• **EXERCISE**
Starting with the first line below, reproduce each line exactly until you have included the one bearing "fst (applyRules [customRuleGroupSelector]".

• **EXCERPTED RECORDS**
Lemma default_labels_are_distinct_witness :
  is_Some (winner 15 (arrays demoStore) (collectRuleSets [demoRuleSelector] 15)).
Proof.
  apply (default_labels_are_distinct [] [demoRuleSelector] 15 demoStore)
    with (label := "[Default: Fizz]"); [reflexivity|].
  by eexists.
Defined.

(** ** Runs without rule sets *)

Lemma evaluateEach_no_rule_sets groupSelectors ruleSelectors0 defaultOutput numbers σ :
  (∀ n, n ∈ numbers → collectRuleSets ruleSelectors0 n = []) →
  evaluateEach (applyRules groupSelectors ruleSelectors0 defaultOutput) numbers σ
  = (Normal (map defaultOutput numbers), σ).
Proof.
  induction numbers as [|num rest IH]; intros Hnone; [done|].
  simpl. unfold bind at 1. rewrite applyRules_run, (Hnone num) by by left. simpl.
  rewrite app_nil_r. unfold bind.
  replace {| arrays := arrays σ; trace := trace σ |} with σ by by destruct σ.
  rewrite IH; [done|]. intros n Hn. apply Hnone. by right.
Qed.



(** ** The script *)

(** X21. The script of lines 178-200, for any definition of the three names it
    leaves undefined.  The result formatter that it puts in its plugin is
    never called; what it prints, when the run completes, is the labels of
    the 21 even numbers from 10 to 50 joined by a bar; and when the rule
    selector returns nothing it prints the 21 default labels
    [NotDivisible-10] to [NotDivisible-50]. *)
Theorem scriptResult_prints
  (customRuleGroupSelector : RuleGroupSelector) (customRuleSelector : RuleSelector)
  (customResultFormatter : ResultFormatter) (σ : Store) :
  let out := scriptResult customRuleGroupSelector customRuleSelector customResultFormatter σ in
  (∀ otherFormatter,
     scriptResult customRuleGroupSelector customRuleSelector otherFormatter σ = out)
  ∧ (∀ printed, fst out = Normal printed →
       ∃ labels,
         printed = join "|" labels
         ∧ Forall2 (fun n label =>
                      fst (applyRules [customRuleGroupSelector] [customRuleSelector]
                                      (fun num => "NotDivisible-" +:+ toString num) n σ)
                      = Normal label)
                   [10; 12; 14; 16; 18; 20; 22; 24; 26; 28; 30;
                    32; 34; 36; 38; 40; 42; 44; 46; 48; 50]
                   labels)
  ∧ ((∀ n, customRuleSelector n None = None ∨ customRuleSelector n None = Some []) →
     out = (Normal ("NotDivisible-10|NotDivisible-12|NotDivisible-14|NotDivisible-16|"
                    +:+ "NotDivisible-18|NotDivisible-20|NotDivisible-22|NotDivisible-24|"
                    +:+ "NotDivisible-26|NotDivisible-28|NotDivisible-30|NotDivisible-32|"
                    +:+ "NotDivisible-34|NotDivisible-36|NotDivisible-38|NotDivisible-40|"
                    +:+ "NotDivisible-42|NotDivisible-44|NotDivisible-46|NotDivisible-48|"
                    +:+ "NotDivisible-50"), σ)).
Proof.
  intros out. subst out. unfold scriptResult.
  split; [done|].
  split.
  - intros printed. rewrite fizzBuzz_outcomes.
    change ((2 =? 0) && (0 <? 50 - 10 + 1)) with false. cbv iota.
    destruct (allNormal (map _ (numbersOf 10 50 2))) as [labels|e] eqn:E; [|done].
    intros [= <-]. exists labels. split; [done|].
    apply allNormal_Normal, Forall2_fmap_l in E.
    change (numbersOf 10 50 2)
      with [10; 12; 14; 16; 18; 20; 22; 24; 26; 28; 30;
            32; 34; 36; 38; 40; 42; 44; 46; 48; 50] in E.
    eapply Forall2_impl; [exact E|].
    intros n label Hn. by rewrite applyRules_outcome.
  - intros Hnone. rewrite fizzBuzz_evaluateEach by done. unfold bind.
    rewrite evaluateEach_no_rule_sets; [done|].
    intros n _. unfold collectRuleSets. simpl. by destruct (Hnone n) as [-> | ->].
Qed.
(** * onedocker_runner: a shallow embedding of [onedocker/onedocker_runner.py]

    The launcher downloads a packaged executable, makes it executable and
    runs it as a supervised child process.  The pure parts of the module
    (string handling, package-name parsing) are plain functions; the
    effectful parts ([_read_config], [_download_executables], [run]) are
    written in a small monad that threads the interpreter state, records the
    calls made to the outside world and propagates Python exceptions. *)

From Stdlib Require Import ZArith List Ascii String DecimalString Lia.
From stdpp Require Import base strings gmap.

Local Open Scope Z_scope.

(** ** Python values and exceptions *)

(** The exceptions that the module raises, catches or lets through.
    [ExternalError] stands for whatever the storage layer raises;
    [ProcessLookupError] and [PermissionError] are the errors of
    [os.killpg]. *)
Inductive exn : Type :=
| IndexError
| TimeoutExpired
| InterruptedError
| KeyboardInterrupt
| SystemExit (code : Z)
| ExternalError (msg : string)
| ProcessLookupError
| PermissionError.

(** Outcome of evaluating a Python expression or statement. *)
Inductive result (A : Type) : Type :=
| Ok (a : A)
| Raise (e : exn).
Arguments Ok {A} a.
Arguments Raise {A} e.

Definition result_bind {A B} (r : result A) (k : A -> result B) : result B :=
  match r with
  | Ok a => k a
  | Raise e => Raise e
  end.

Definition is_ok {A} (r : result A) : bool :=
  match r with Ok _ => true | Raise _ => false end.

(** ** Strings *)

Module Str.

Definition slash : ascii := "/"%char.

(** [c.upper()] on one character: the ASCII letters a-z move to A-Z, any
    other byte is kept. *)
Definition upper_ascii (c : ascii) : ascii :=
  let n := N_of_ascii c in
  if ((97 <=? n) && (n <=? 122))%N then ascii_of_N (n - 32) else c.

(** [s.upper()] *)
Fixpoint upper (s : string) : string :=
  match s with
  | EmptyString => EmptyString
  | String c r => String (upper_ascii c) (upper r)
  end.

(** [s.split(sep)] for a one-character separator: every occurrence of
    [sep] ends a field, so the list has one more field than [s] has
    separators and is never empty. *)
Fixpoint split (sep : ascii) (s : string) : list string :=
  match s with
  | EmptyString => [EmptyString]
  | String c r =>
      if Ascii.eqb c sep then EmptyString :: split sep r
      else match split sep r with
           | f :: fs => String c f :: fs
           | [] => [String c EmptyString]
           end
  end.

(** [sep in s] *)
Fixpoint contains (sep : ascii) (s : string) : bool :=
  match s with
  | EmptyString => false
  | String c r => Ascii.eqb c sep || contains sep r
  end.

(** [s.count(sep)] *)
Fixpoint count (sep : ascii) (s : string) : nat :=
  match s with
  | EmptyString => O
  | String c r => ((if Ascii.eqb c sep then 1 else 0) + count sep r)%nat
  end.

(** [str(n)] for an integer. *)
Definition of_Z (n : Z) : string := NilZero.string_of_int (Z.to_int n).

End Str.

(** [l[i]] on a Python list: an index past the end raises [IndexError]. *)
Definition py_index {A} (l : list A) (i : nat) : result A :=
  match l !! i with
  | Some x => Ok x
  | None => Raise IndexError
  end.

(** ** Module constants *)

Definition DEFAULT_REPOSITORY_PATH : string :=
  "https://one-docker-repository.s3.us-west-1.amazonaws.com/".

Definition DEFAULT_EXE_FOLDER : string := "/root/one_docker/package/".

(** ** Package Name Parser *)

(** [return package_name.split("/")[0], package_name.split("/")[1]] *)
Definition _parse_package_name (package_name : string)
  : result (string * string) :=
  result_bind (py_index (Str.split Str.slash package_name) 0) (fun team =>
  result_bind (py_index (Str.split Str.slash package_name) 1) (fun exe_name =>
  Ok (team, exe_name))).

(** The invariant that the data model states for a package name: exactly one
    separator, with a non-empty team before it and a non-empty executable
    name after it.  This definition follows the specification's wording; it
    is what the parser is compared against. *)
Definition well_formed_package_name (package_name : string) : bool :=
  match Str.split Str.slash package_name with
  | [team; exe] => negb (String.eqb team "") && negb (String.eqb exe "")
  | _ => false
  end.

(** ** The outside world and the effects of the module *)

Inductive signal : Type := SIGINT | SIGTERM.

(** A [logging.Logger], known by its name. *)
Definition Logger : Type := string.

(** The value [psutil.net_io_counters()] returns (the two fields used). *)
Record snetio : Type := { bytes_sent : Z; bytes_recv : Z }.

(** A [subprocess.Popen] object (the field used). *)
Record Popen : Type := { pid : Z }.

(** An [S3StorageService] client, made for a region. *)
Record S3StorageService : Type := { svc_region : string }.

(** How the blocking [proc.communicate(timeout=...)] ends: the child exits,
    the timeout expires first, or SIGINT is delivered to the launcher. *)
Inductive wait_outcome : Type := ChildExits | TimerExpires | SigintArrives.

(** What [os.killpg] finds: the signal is delivered to the group, or no
    process of that group is left (errno ESRCH, ProcessLookupError), or the
    caller may not signal it (errno EPERM, PermissionError). *)
Inductive killpg_outcome : Type := Delivered | NoSuchGroup | NotPermitted.

(** How a wait without timeout for a child that has not been reaped yet
    ends: the child ends and is reaped, or SIGINT is delivered to the
    launcher while it waits. *)
Inductive closing_outcome : Type := ChildReaped | SigintWhileClosing.
(** * azd: ARM deployment wrapper, kubectl wrapper and test mock context

    A shallow embedding of three Go files of the [azd] CLI:
    - [cli/azd/pkg/azapi/deployments.go]   (module [Azapi]),
    - [cli/azd/pkg/tools/kubectl/kubectl.go] (module [Kubectl]),
    - the mock context builder of [cli/azd/test/mocks] (module [Mocks]).

    The cloud SDK, the process runner, the file system and the
    dependency-injection container are external to these files.  They are
    modelled as records of responses (oracles); every call the Go code makes
    to them is appended to a call log, so that statements about "which
    request is issued" are statements about that log. *)

From Stdlib Require Import ZArith Lia Ascii String.
From stdpp Require Import gmap strings list fin_maps.

Set Warnings "-register-all".

(* ===================================================================== *)
(** * Go values shared by the three packages *)
(* ===================================================================== *)

Module Go.

(** A Go slice: [nil] is distinguishable from an empty, allocated slice. *)
Inductive slice (A : Type) : Type :=
  | nil_slice
  | mk_slice (l : list A).
Arguments nil_slice {A}.
Arguments mk_slice {A} l.

Definition elems {A} (s : slice A) : list A :=
  match s with
  | nil_slice => []
  | mk_slice l => l
  end.

(** [append(s, xs...)]: appending nothing to [nil] stays [nil]; every
    other case yields an allocated slice. *)
Definition append {A} (s xs : slice A) : slice A :=
  match s, elems xs with
  | nil_slice, [] => nil_slice
  | _, l => mk_slice (elems s ++ l)
  end.

(** [*azcore.ResponseError].  [RawBody] is the outcome of
    [io.ReadAll(RawResponse.Body)] ([None] when the read fails) and
    [ErrorText] is what the [Error()] method prints.  Response errors
    produced by the SDK always carry their [RawResponse]. *)
Record ResponseError : Type := {
  StatusCode : Z;
  ErrorCode : string;
  RawBody : option string;
  ErrorText : string
}.

(** Go [error] values as far as the wrappers can tell them apart. *)
Inductive error : Type :=
  | OtherError (text : string)
      (* any error that is neither a response error nor a wrapper *)
  | ErrResponse (r : ResponseError)
      (* a [*azcore.ResponseError] *)
  | Errorf (msg : string) (inner : error)
      (* [fmt.Errorf(msg + "%w", inner)]; [Unwrap] gives [inner] *)
  | ErrDeploymentNotFound
      (* the package-level sentinel of deployments.go, line 74 *)
  | AzureDeploymentError (text : string).
      (* [NewAzureDeploymentError(text)], which is declared in another file
         of the package; all that is known of it here is its argument *)

(** [errors.As(err, &target)] for [target : *azcore.ResponseError]: the
    first response error on the [Unwrap] chain. *)
Fixpoint errors_As (err : error) : option ResponseError :=
  match err with
  | ErrResponse r => Some r
  | Errorf _ inner => errors_As inner
  | OtherError _ | ErrDeploymentNotFound | AzureDeploymentError _ => None
  end.

(** The outcome of a call that returns [(T, error)] where the value is
    only meaningful when the error is [nil]. *)
Inductive result (A : Type) : Type :=
  | Ok (a : A)
  | Err (e : error).
Arguments Ok {A} a.
Arguments Err {A} e.

(** A Go map value keyed by strings: a [nil] map is distinguishable from
    an empty one made by [make]. *)
Inductive gomap (V : Type) : Type :=
  | nil_map
  | mk_map (m : gmap string V).
Arguments nil_map {V}.
Arguments mk_map {V} m.

(** A dynamically typed value ([interface{}]) as [encoding/json] decodes
    it: [nil], booleans, numbers (kept as their literal), strings,
    [[]interface{}] and [map[string]interface{}]. *)
Inductive any : Type :=
  | AnyNil
  | AnyBool (b : bool)
  | AnyNumber (literal : string)
  | AnyString (s : string)
  | AnySlice (l : list any)
  | AnyMap (m : gmap string any).

(** A call that either returns or panics at run time. *)
Inductive may_panic (A : Type) : Type :=
  | Returns (a : A)
  | Panics.
Arguments Returns {A} a.
Arguments Panics {A}.

Definition panic_bind {A B} (m : may_panic A) (k : A → may_panic B) : may_panic B :=
  match m with
  | Returns a => k a
  | Panics => Panics
  end.

(** The unchecked type assertions [v.(map[string]interface{})] and
    [v.(string)]. *)
Definition assert_map (v : any) : may_panic (gmap string any) :=
  match v with
  | AnyMap m => Returns m
  | _ => Panics
  end.

Definition assert_string (v : any) : may_panic string :=
  match v with
  | AnyString s => Returns s
  | _ => Panics
  end.

(** [m[key]] on a [map[string]interface{}]: the zero value [nil] when the
    key is absent. *)
Definition index (m : gmap string any) (key : string) : any :=
  default AnyNil (m !! key).

(** The line feed, written [\n] in a Go string literal. *)
Definition LF : string := String "010"%char "".

(** A computation that appends the external calls it makes to a log of
    type [list C]. *)
Definition Logged (C A : Type) : Type := list C → A * list C.

Definition ret {C A} (a : A) : Logged C A := λ log, (a, log).

Definition bind {C A B} (m : Logged C A) (k : A → Logged C B) : Logged C B :=
  λ log, let (a, log') := m log in k a log'.

(** [call c r]: perform external call [c], whose answer is [r]. *)
Definition call {C A} (c : C) (r : A) : Logged C A := λ log, (r, log ++ [c]).

End Go.

Import Go.

Notation "'let*' x ':=' m 'in' k" := (Go.bind m (λ x, k))
  (at level 10, x name, m at level 100, k at level 200, only parsing).

(* ===================================================================== *)
(** * pkg/azapi/deployments.go *)
(* ===================================================================== *)

Module Azapi.

(** ** SDK data (package [armresources]) *)

Record DeploymentExtended : Type := {
  de_ID : string;
  de_Name : string
}.

Record WhatIfOperationResult : Type := {
  wi_Status : string
}.

Record TemplateHashResult : Type := {
  th_MinifiedTemplate : string;
  th_TemplateHash : string
}.

(** [azure.RawArmTemplate] is raw JSON; [azure.ArmParameters] is a map
    keyed by parameter name. *)
Definition RawArmTemplate : Type := string.
Abbreviation ArmParameters := (gmap string string).

Inductive DeploymentMode : Type :=
  | DeploymentModeIncremental
  | DeploymentModeComplete.

Record DeploymentProperties : Type := {
  dp_Template : RawArmTemplate;
  dp_Parameters : ArmParameters;
  dp_Mode : option DeploymentMode
}.

Record Deployment : Type := {
  d_Properties : option DeploymentProperties;
  d_Location : option string;
  d_Tags : gmap string (option string)
}.

Record DeploymentWhatIfSettings : Type := {
  ws_ResultFormat : option string
}.

Record DeploymentWhatIfProperties : Type := {
  wp_Template : RawArmTemplate;
  wp_Parameters : ArmParameters;
  wp_Mode : option DeploymentMode;
  wp_WhatIfSettings : option DeploymentWhatIfSettings
}.

Record DeploymentWhatIf : Type := {
  w_Properties : option DeploymentWhatIfProperties;
  w_Location : option string
}.

(** One page of a list operation: [DeploymentListResult.Value]. *)
Record Page : Type := {
  Value : slice (option DeploymentExtended)
}.

(** A long-running-operation poller as returned by a [Begin*] call:
    its identity and what [PollUntilDone] will eventually answer. *)
Record Poller (T : Type) : Type := {
  poller_id : nat;
  outcome : result T
}.
Arguments poller_id {T} p.
Arguments outcome {T} p.

(** ** Requests sent to the SDK *)

Inductive SdkCall : Type :=
  | CallCalculateTemplateHash (template : RawArmTemplate)
  | CallNewListAtSubscriptionScopePager
  | CallNewListByResourceGroupPager (resourceGroupName : string)
  | CallNextPage
  | CallGetAtSubscriptionScope (deploymentName : string)
  | CallGet (resourceGroupName deploymentName : string)
  | CallBeginCreateOrUpdateAtSubscriptionScope (deploymentName : string) (d : Deployment)
  | CallBeginCreateOrUpdate (resourceGroup deploymentName : string) (d : Deployment)
  | CallBeginWhatIfAtSubscriptionScope (deploymentName : string) (w : DeploymentWhatIf)
  | CallBeginWhatIf (resourceGroup deploymentName : string) (w : DeploymentWhatIf)
  | CallBeginDeleteAtSubscriptionScope (deploymentName : string)
  | CallPollUntilDone (poller : nat).

(** Requests that change deployment state in the cloud. *)
Definition mutating (c : SdkCall) : bool :=
  match c with
  | CallBeginCreateOrUpdateAtSubscriptionScope _ _
  | CallBeginCreateOrUpdate _ _ _
  | CallBeginDeleteAtSubscriptionScope _ => true
  | _ => false
  end.

(** [*armresources.DeploymentsClient]: what the service answers.  A pager
    is the sequence of outcomes of its successive [NextPage] calls;
    [More()] holds while that sequence is not exhausted. *)
Record DeploymentsClient : Type := {
  CalculateTemplateHash_response : RawArmTemplate → result TemplateHashResult;
  NewListAtSubscriptionScopePager : list (result Page);
  NewListByResourceGroupPager : string → list (result Page);
  GetAtSubscriptionScope : string → result DeploymentExtended;
  Get : string → string → result DeploymentExtended;
  BeginCreateOrUpdateAtSubscriptionScope :
    string → Deployment → result (Poller DeploymentExtended);
  BeginCreateOrUpdate :
    string → string → Deployment → result (Poller DeploymentExtended);
  BeginWhatIfAtSubscriptionScope :
    string → DeploymentWhatIf → result (Poller WhatIfOperationResult);
  BeginWhatIf :
    string → string → DeploymentWhatIf → result (Poller WhatIfOperationResult);
  BeginDeleteAtSubscriptionScope : string → result (Poller unit)
}.

Definition SDK (A : Type) : Type := Logged SdkCall A.

(** [poller.PollUntilDone(ctx, nil)] *)
Definition PollUntilDone {T} (p : Poller T) : SDK (result T) :=
  call (CallPollUntilDone (poller_id p)) (outcome p).

(** [struct deployments] (line 77). *)
Record deployments : Type := {
  deploymentsClient : DeploymentsClient
}.

Definition NewDeployments (client : DeploymentsClient) : deployments :=
  {| deploymentsClient := client |}.

(** ** The wrapper *)

(** Lines 89-94. *)
Definition CalculateTemplateHash (ds : deployments) (template : RawArmTemplate)
  : SDK (result TemplateHashResult) :=
  call (CallCalculateTemplateHash template)
       (CalculateTemplateHash_response (deploymentsClient ds) template).

(** The loop [for pager.More() { page, err := pager.NextPage(ctx); ... }]
    of lines 103-112 and 140-149; [pager] holds the pages not yet fetched. *)
Fixpoint pagerLoop (pager : list (result Page))
    (results : slice (option DeploymentExtended))
  : SDK (slice (option DeploymentExtended) * option error) :=
  match pager with
  | [] => ret (results, None)
  | next :: pager' =>
      let* page := call CallNextPage next in
      match page with
      | Err err => ret (nil_slice, Some err)
      | Ok page => pagerLoop pager' (append results (Value page))
      end
  end.

(** Lines 96-113. *)
Definition ListSubscriptionDeployments (ds : deployments)
  : SDK (slice (option DeploymentExtended) * option error) :=
  let results := mk_slice [] in
  let* pager := call CallNewListAtSubscriptionScopePager
             (NewListAtSubscriptionScopePager (deploymentsClient ds)) in
  pagerLoop pager results.

(** Lines 115-130. *)
Definition GetSubscriptionDeployment (ds : deployments) (deploymentName : string)
  : SDK (option DeploymentExtended * option error) :=
  let* r := call (CallGetAtSubscriptionScope deploymentName)
          (GetAtSubscriptionScope (deploymentsClient ds) deploymentName) in
  match r with
  | Err err =>
      match errors_As err with
      | Some errDetails =>
          if (StatusCode errDetails =? 404)%Z
          then ret (None, Some ErrDeploymentNotFound)
          else ret (None, Some (Errorf "getting deployment from subscription: " err))
      | None => ret (None, Some (Errorf "getting deployment from subscription: " err))
      end
  | Ok deployment => ret (Some deployment, None)
  end.

(** Lines 132-150. *)
Definition ListResourceGroupDeployments (ds : deployments) (resourceGroupName : string)
  : SDK (slice (option DeploymentExtended) * option error) :=
  let results := mk_slice [] in
  let* pager := call (CallNewListByResourceGroupPager resourceGroupName)
             (NewListByResourceGroupPager (deploymentsClient ds) resourceGroupName) in
  pagerLoop pager results.
(** Walk down the lines of the document: take a block where its first line
    stands, step over every other line. *)
Ltac find_blocks :=
  repeat lazymatch goal with
    | |- occur_in_order [] _ => exact I
    | |- occur_in_order (block_text (?b :: _) :: _) (join nl (?b :: _)) =>
        first [ eapply occur_here; [reflexivity | discriminate | discriminate |]
              | apply occur_skip; [discriminate|] ]
    | |- occur_in_order _ (join nl (_ :: _)) =>
        apply occur_skip; [discriminate|]
    end.

End StoryboardFacts.

(** * Facts about the float arithmetic of the cost estimate *)
Module FloatFacts.
Import FloatSpec.
Local Open Scope Z_scope.

Lemma digits2_size (p : positive) : digits2_pos p = Pos.size p.
Proof. induction p; simpl; congruence. Qed.

Lemma Zdigits2_log2 (m : Z) : 0 < m -> Zdigits2 m = Z.log2 m + 1.
Proof.
  destruct m as [|p|p]; try lia. intros _.
  destruct p; simpl; rewrite ?digits2_size; lia.
Qed.

Lemma Zdigits2_nonneg (m : Z) : 0 <= Zdigits2 m.
Proof. destruct m; simpl; lia. Qed.

Lemma Zdigits2_pos (p : positive) : 1 <= Zdigits2 (Z.pos p).
Proof. simpl. lia. Qed.

Lemma Zdigits2_mono (a b : Z) : 0 <= a <= b -> Zdigits2 a <= Zdigits2 b.
Proof.
  intros [Ha Hab]. destruct (Z.eq_dec a 0) as [-> | Hn].
  - apply Zdigits2_nonneg.
  - rewrite !Zdigits2_log2 by lia.
    pose proof (Z.log2_le_mono a b Hab). lia.
Qed.

Lemma Zdigits2_succ (a : Z) : 0 <= a -> Zdigits2 (a + 1) <= Zdigits2 a + 1.
Proof.
  intros Ha. destruct (Z.eq_dec a 0) as [-> | Hn]; [simpl; lia|].
  rewrite !Zdigits2_log2 by lia.
  pose proof (Z.log2_succ_le a). unfold Z.succ in *. lia.
Qed.

Lemma Zdigits2_mul_pow2 (a k : Z) :
  0 < a -> 0 <= k -> Zdigits2 (a * 2 ^ k) = Zdigits2 a + k.
Proof.
  intros Ha Hk. rewrite !Zdigits2_log2 by nia.
  rewrite Z.log2_mul_pow2 by lia. lia.
Qed.
(** *** The centre at the first needle, and the arguments in order *)

(** X19. After a description with distinct needle indices, and at least
    one needle, is loaded into a new instance, and when the centre policy
    is absent or [first-needle], the centre that [to_xml] derives is the
    tip location among the parameters of the first needle of the
    description. *)
Theorem centre_at_first_needle (files_required : dict string string)
    (xml : description xml_parameters) (parameters : parameters)
    (algorithms : dict string algorithm)
    (ne : needle_element xml_parameters)
    (others : list (needle_element xml_parameters))
    (self : Family) (policy : pyval) :
  load_definition xml parameters algorithms (__init__ files_required) = (Ok tt, self) ->
  needles_block xml = Some (ne :: others) ->
  NoDup (map (@needle_index_attr _) (ne :: others)) ->
  get_parameter self "CENTRE_LOCATION" true None = Ok policy ->
  policy = VNone \/ policy = VStr "first-needle" ->
  centre_location self
  = get_parameter self "NEEDLE_TIP_LOCATION" true
      (Some (read_parameters (needle_parameters_elem ne))).
Proof.
  intros Hload Hnes Hnd Hpol Hcase.
  destruct (@load_definition_needles _ _ _ _ _ _ Hload Hnes Hnd)
    as (_ & stored & Hst & Hn & Ho).
  inversion Hst as [|? nd ? stored' Hs Hst']; subst.
  unfold centre_location. rewrite Hpol. cbn [rbind].
  assert (Hc : (is_None policy || eq_str policy "first-needle")%bool = true)
    by (destruct Hcase as [-> | ->]; reflexivity).
  rewrite Hc, Hn. cbn [map combine].
  unfold get_needle_parameter. rewrite Ho, Hn.
  cbn [List.length seq map combine dict_get Nat.eqb]. unfold dict_item.
  cbn [dict_get]. rewrite String.eqb_refl. cbn [rbind needle_parameters].
  rewrite Hs. reflexivity.
Qed.

(** X20. In a document, the entry of every algorithm carries its result
    name and its arguments as declared, joined by commas; its [arguments]
    node lists the declared arguments, each as often as it is declared, in
    ascending order of code points. *)
Theorem arguments_are_listed_in_order (self : Family) (root : Element)
    (algorithms : dict string algorithm) :
  _algorithms self = Some algorithms ->
  to_xml_root self = Ok root ->
  exists node_algorithms,
    algorithms_of root = Some node_algorithms /\
    Forall2 (fun entry e =>
               exists names content_node,
                 get "result" e = Some (fst entry) /\
                 get "arguments" e = Some (join "," (arguments (snd entry))) /\
                 children e
                 = [node "arguments" []
                         (map (fun a => node "argument" [("name", a)] []) names);
                    content_node] /\
                 Permutation names (arguments (snd entry)) /\
                 Sorted str_le names)
            algorithms (children node_algorithms).
Proof.
  intros Halg H.
  destruct (to_xml_root_algorithms self Halg H) as (_ & node_algorithms & Hfind & Hc).
  exists node_algorithms. split; [assumption|]. rewrite Hc.
  clear. induction algorithms as [|entry algorithms IH]; simpl; constructor.
  - exists (sorted (arguments (snd entry))). eexists.
    split; [reflexivity|]. split; [reflexivity|]. split; [reflexivity|].
    split; [apply sorted_Permutation|apply sorted_Sorted].
  - assumption.
Qed.

(** *** The check of the algorithms, and the loading of a needle *)

(** X21. The entry of an algorithm is refused exactly when one of the
    identifiers of [_disallowed_functions] occurs in the content of the
    algorithm or in its result name, that is, when the content or the name
    is some text, the identifier and some text, one after the other;
    refusing raises [NameError], for the name [RuntimeException] is not
    bound. The declared arguments play no part. *)
Theorem algorithm_is_refused_for_a_substring (result_name : string)
    (definition : algorithm) :
  (exists fn pre post,
     In fn _disallowed_functions /\
     (content_text definition = pre ++ fn ++ post \/
      result_name = pre ++ fn ++ post))
  <-> algorithm_node (result_name, definition)
      = Err (NameError "RuntimeException").
Proof.
  rewrite algorithm_node_spec. unfold clean. cbn [fst snd].
  assert (Hd : forall s,
             denylisted s = true
             <-> exists fn pre post,
                   In fn _disallowed_functions /\ s = pre ++ fn ++ post).
  { intros s. unfold denylisted. rewrite existsb_exists. split.
    - intros (fn & Hin & Hc). apply str_contains_substring in Hc.
      destruct Hc as (pre & post & Hc). exists fn, pre, post. auto.
    - intros (fn & pre & post & Hin & Hc). exists fn. split; [assumption|].
      apply str_contains_substring. exists pre, post. assumption. }
  split.
  - intros (fn & pre & post & Hin & [Hc|Hc]).
    + assert (H : denylisted (content_text definition) = true)
        by (apply Hd; exists fn, pre, post; auto).
      rewrite H. reflexivity.
    + assert (H : denylisted result_name = true)
        by (apply Hd; exists fn, pre, post; auto).
      rewrite H. destruct (denylisted (content_text definition)); reflexivity.
  - destruct (denylisted (content_text definition)) eqn:E1.
    + intros _. apply Hd in E1. destruct E1 as (fn & pre & post & Hin & Hc).
      exists fn, pre, post. auto.
    + destruct (denylisted result_name) eqn:E2.
      * intros _. apply Hd in E2. destruct E2 as (fn & pre & post & Hin & Hc).
        exists fn, pre, post. auto.
      * cbn. discriminate.
Qed.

• **ANSWER FOR THE TASK**
Lemma default_labels_are_distinct_witness :
  is_Some (winner 15 (arrays demoStore) (collectRuleSets [demoRuleSelector] 15)).
Proof.
  apply (default_labels_are_distinct [] [demoRuleSelector] 15 demoStore)
    with (label := "[Default: Fizz]"); [reflexivity|].
  by eexists.
Defined.

(** ** Runs without rule sets *)

Lemma evaluateEach_no_rule_sets groupSelectors ruleSelectors0 defaultOutput numbers σ :
  (∀ n, n ∈ numbers → collectRuleSets ruleSelectors0 n = []) →
  evaluateEach (applyRules groupSelectors ruleSelectors0 defaultOutput) numbers σ
  = (Normal (map defaultOutput numbers), σ).
Proof.
  induction numbers as [|num rest IH]; intros Hnone; [done|].
  simpl. unfold bind at 1. rewrite applyRules_run, (Hnone num) by by left. simpl.
  rewrite app_nil_r. unfold bind.
  replace {| arrays := arrays σ; trace := trace σ |} with σ by by destruct σ.
  rewrite IH; [done|]. intros n Hn. apply Hnone. by right.
Qed.



(** ** The script *)

(** X21. The script of lines 178-200, for any definition of the three names it
    leaves undefined.  The result formatter that it puts in its plugin is
    never called; what it prints, when the run completes, is the labels of
    the 21 even numbers from 10 to 50 joined by a bar; and when the rule
    selector returns nothing it prints the 21 default labels
    [NotDivisible-10] to [NotDivisible-50]. *)
Theorem scriptResult_prints
  (customRuleGroupSelector : RuleGroupSelector) (customRuleSelector : RuleSelector)
  (customResultFormatter : ResultFormatter) (σ : Store) :
  let out := scriptResult customRuleGroupSelector customRuleSelector customResultFormatter σ in
  (∀ otherFormatter,
     scriptResult customRuleGroupSelector customRuleSelector otherFormatter σ = out)
  ∧ (∀ printed, fst out = Normal printed →
       ∃ labels,
         printed = join "|" labels
         ∧ Forall2 (fun n label =>
                      fst (applyRules [customRuleGroupSelector] [customRuleSelector]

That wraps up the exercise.